Compare the quotations at amnicolist#Noun with those at Citations:amnicolist for an example of the utility of "duplicating" citations in the Citations: namespace. — Raifʻhār Doremítzwr ~ (U · T · C) ~ 16:25, 27 October 2010 (UTC)[reply]

"A Programming Language" or "APL"?

From at least two discussions (1 and 2), I see that more than one person seem to want Appendix:A Programming Language renamed to Appendix:APL.

The latter is currently a redirect to the former. There is a whole set of pages with "A Programming Language" in their names, so renaming one appendix alone would bring inconsistency. On the other hand, if we decide to keep a set of APL pages without "A Programming Language" in their names, then, as a result, the following pages would probably be moved:

From the arguments seem by me until now (e.g., people most commonly know that language as APL, not as A Programming Language), I conclude that this is a reasonable proposal. I, personally, support moving the pages as described above. --Daniel. 01:59, 23 October 2010 (UTC)[reply]

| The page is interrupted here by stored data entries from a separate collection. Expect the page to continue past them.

(* ===== verification/IndexerWitnesses.v ===== *)
(** * The indexer on concrete blocks

    The properties of Indexer.v and IndexerService.v applied to a chain whose seventh
    block has an Ethereum transaction: the decoder knows one encoding, the codec of the
    stored results every record. *)

From Stdlib Require Import Strings.Byte.
From stdpp Require Import base gmap list strings countable sorting.
From S2P Require Import Prelude Sdk Geth SdkModel EvmTypes TxTypes EvmStore StateDB Staking AnteTx.
From S2P Require Import Indexer IndexerService Models Witnesses.

#[export] Instance TxResult_eq_dec : EqDecision TxResult.
Proof. solve_decision. Defined.
#[export] Instance TxResult_countable : Countable TxResult :=
  inj_countable' (fun r => (txr_Height r, txr_TxIndex r, txr_EthTxIndex r, txr_Failed r))
    (fun x => mkTxResult x.1.1.1 x.1.1.2 x.1.2 x.2) ltac:(by intros []).
#[export] Instance tx_result_codec : Codec TxResult := countable_codec (mkTxResult 0 0 0 false).
#[export] Instance tx_result_codec_laws : CodecLaws TxResult := countable_codec_laws _.

Definition decoder0 (tx : bytes) : res Tx :=
  if decide (tx = [x01]) then Ok eth_tx1 else Err (Errorf "tx parse error").

(** The transaction ran, and its receipt tells of an error of the contract. *)
Definition ran : ExecTxResult :=
  mkExecTxResult 0
    [mkSdkEvent EventTypeEthereumTx [(AttributeKeyTxIndex, "0")];
     mkSdkEvent EventTypeTxReceipt [(AttributeKeyReceiptTxIndex, "0"); (AttributeKeyReceiptVmError, "execution reverted")]].
(** It was dropped before the ante handler: the block's gas was used up. *)
Definition dropped : ExecTxResult := mkExecTxResult 11 [].

Definition block7 : Block := mkBlock 7 [[x02]; [x01]; [x01]].
Definition results7 : list ExecTxResult := [mkExecTxResult 0 []; ran; dropped].
Definition kvi7 : KVIndexer := snd (IndexBlock decoder0 block7 results7 (NewKVIndexer ∅)).
Definition hash7 : Hash := Transaction_Hash sample_tx.

Lemma items7 : zip_with (classify decoder0) (block_Txs block7) results7 = [None; Some (hash7, Some true); None].
Proof.
  unfold block7, results7, hash7. simpl zip_with. repeat f_equal. 
  all: by vm_compute.
Qed.

Lemma index_block_lookup_witness :
  GetByTxHash kvi7 hash7 = Ok (mkTxResult 7 1 0 true) /\ GetByBlockAndIndex kvi7 7 0 = Ok (mkTxResult 7 1 0 true).
Proof.
  apply (index_block_lookup decoder0 block7 results7 (NewKVIndexer ∅) kvi7 1 hash7 true).
  - exact eq_refl.
  - simpl. lia.
  - simpl. lia.
  - rewrite items7. intros i k h f g Hi Hk. destruct i as [|[|[|i]]], k as [|[|[|k]]]; done.
  - intros r bz [= <-] _. done.
  - by rewrite items7.
Defined.

Lemma indexed_range_witness :
  reachable decoder0 kvi7 /\ FirstIndexedBlock kvi7 = Ok 7 /\ LastIndexedBlock kvi7 = Ok 7 /\
  forall h, has_block (kvi_db kvi7) h -> h = 7.
Proof.
  assert (reachable decoder0 kvi7) as Hr.
  { apply (reachable_block decoder0 (NewKVIndexer ∅) block7 results7); [simpl; lia|simpl; lia|constructor]. }
  assert (FirstIndexedBlock kvi7 = Ok 7) as Ef by (by vm_compute).
  assert (LastIndexedBlock kvi7 = Ok 7) as El by (by vm_compute).
  split_and!; [done|done|done|].
  destruct (indexed_range decoder0 kvi7 Hr) as [(E & _)|(f & l & Ef' & El' & _ & _ & Hall)]; [congruence|].
  intros h Hh%Hall. assert (f = 7 /\ l = 7) as [-> ->] by (split; congruence). lia.
Defined.

(** ** The service

    The node is at block 9 when the service starts after block 7: block 8 cannot be
    fetched, block 9 can, and later block 10 arrives. *)

Definition empty_block (h : Z) : Block := mkBlock h [].
Definition service7 : Service := mkService Outer 7 9 false ∅ kvi7.
Definition catch_up : list Act :=
  concat (replicate 11 [ActOuter; ActFailed]) ++ [ActOuter; ActFetched (empty_block 9) []; ActLeave] ++ replicate 30 ActOuter.
Definition follow : list Act := [ActHead 10; ActOuter; ActFetched (empty_block 10) []; ActLeave; ActOuter].

Definition service9 : Service := mkService Outer 9 9 true (<[8 := 11%nat]> ∅)
  (mkKVIndexer (kvi_db kvi7) true 9).

Lemma started7 : OnStart 9 3 kvi7 = Ok service7.
Proof. by vm_compute. Qed.
Lemma caught_up : drive decoder0 catch_up [] service7 = Some ([9], service9).
Proof. by vm_compute. Qed.

Lemma service_becomes_ready_witness :
  exists s, drive decoder0 catch_up [] service7 = Some ([9], s) /\ svc_isIndexerMarkedReady s = true.
Proof.
  exists service9. split; [exact caught_up|].
  destruct (service_becomes_ready decoder0 9 3 9 kvi7 service7 service9 [9] 55 started7) as [H _].
  - exact (drive_run decoder0 catch_up [] 0 service7 service7 [9] service9 (run_nil _ _) caught_up).
  - done.
  - apply H. simpl. lia.
Defined.

Lemma service_no_gap_witness :
  exists s, drive decoder0 follow [] service9 = Some ([10], s) /\ svc_lastIndexedBlock s = 10 /\ covers service7 [9] service9.
Proof.
  assert (exists s, drive decoder0 follow [] service9 = Some ([10], s)) as [s E] by (eexists; by vm_compute).
  destruct (service_no_gap decoder0 9 3 kvi7 service7 service9 s [9] [10] 55 5 started7) as [Hc Hl].
  - exact (drive_run decoder0 catch_up [] 0 service7 service7 [9] service9 (run_nil _ _) caught_up).
  - exact (drive_run decoder0 follow [] 0 service9 service9 [10] s (run_nil _ _) E).
  - exists s. split; [done|]. split; [|done].
    specialize (Hl eq_refl). simpl in Hl.
    destruct (decide (svc_lastIndexedBlock s - 9 <= 0)) as [Hle|Hgt]; [by rewrite seqZ_nil in Hl by lia|].
    apply (f_equal length) in Hl. rewrite length_seqZ in Hl. simpl in Hl. lia.
Defined.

w:APL (programming language) never once uses "A Programming Language" to refer to APL, nor did the same page a year ago, so that's an argument that "A Programming Language" is simply wrong.--Prosfilaes 11:34, 23 October 2010 (UTC)[reply]
The WP article starts: "APL (named after the book A Programming Language)". Further it states (in poor English): "Published in 1962, the notation described in A Programming Language was recognizable yet distinct from later APL." Later: "APL was first available in 1967".
All of the commercial product implementations mentioned in the article use APL as part of the name. This is uncontroversial.
What is more controversial is the existence of an appendix for each individual character of the APL character set. DCDuring TALK 12:13, 23 October 2010 (UTC)[reply]
I have moved Appendix:A Programming Language and other pages, per consensus. I have chosen the particular name Category:APL language for the primary category, mainly by comparison with Category:C language.
The list with glosses and links to individual pages for each spelling gives proper places for etymologies, categories, "The Universal Character Set" box, scannable connections between words and so on. I have not seen any alternative proposal that simultaneously results in avoiding indidual pages, keeping relevant lexical information and providing technical consistency. --Daniel. 02:59, 24 October 2010 (UTC)[reply]
I'm not sure if the name 'Category:APL language' it's a good idea. It's bound to bring up discussion about RAS syndrome eventually. —CodeCat 19:28, 24 October 2010 (UTC)[reply]
Would the title Category:APL look better, on your PC computer? --Daniel. 02:27, 25 October 2010 (UTC)[reply]
It is no accident that the WP article is w:APL (programming language). "APL" doesn't help someone not familiar with the existence of the language, leading to wasted time waiting for page downloads. "APL language" could be a computer language or a natural language or something else. DCDuring TALK 03:47, 25 October 2010 (UTC)[reply]
If a certain distinction between types of languages is desirable to be shown at the category title, perhaps the current Category:APL language should be renamed to Category:APL computer language. --Daniel. 07:06, 25 October 2010 (UTC)[reply]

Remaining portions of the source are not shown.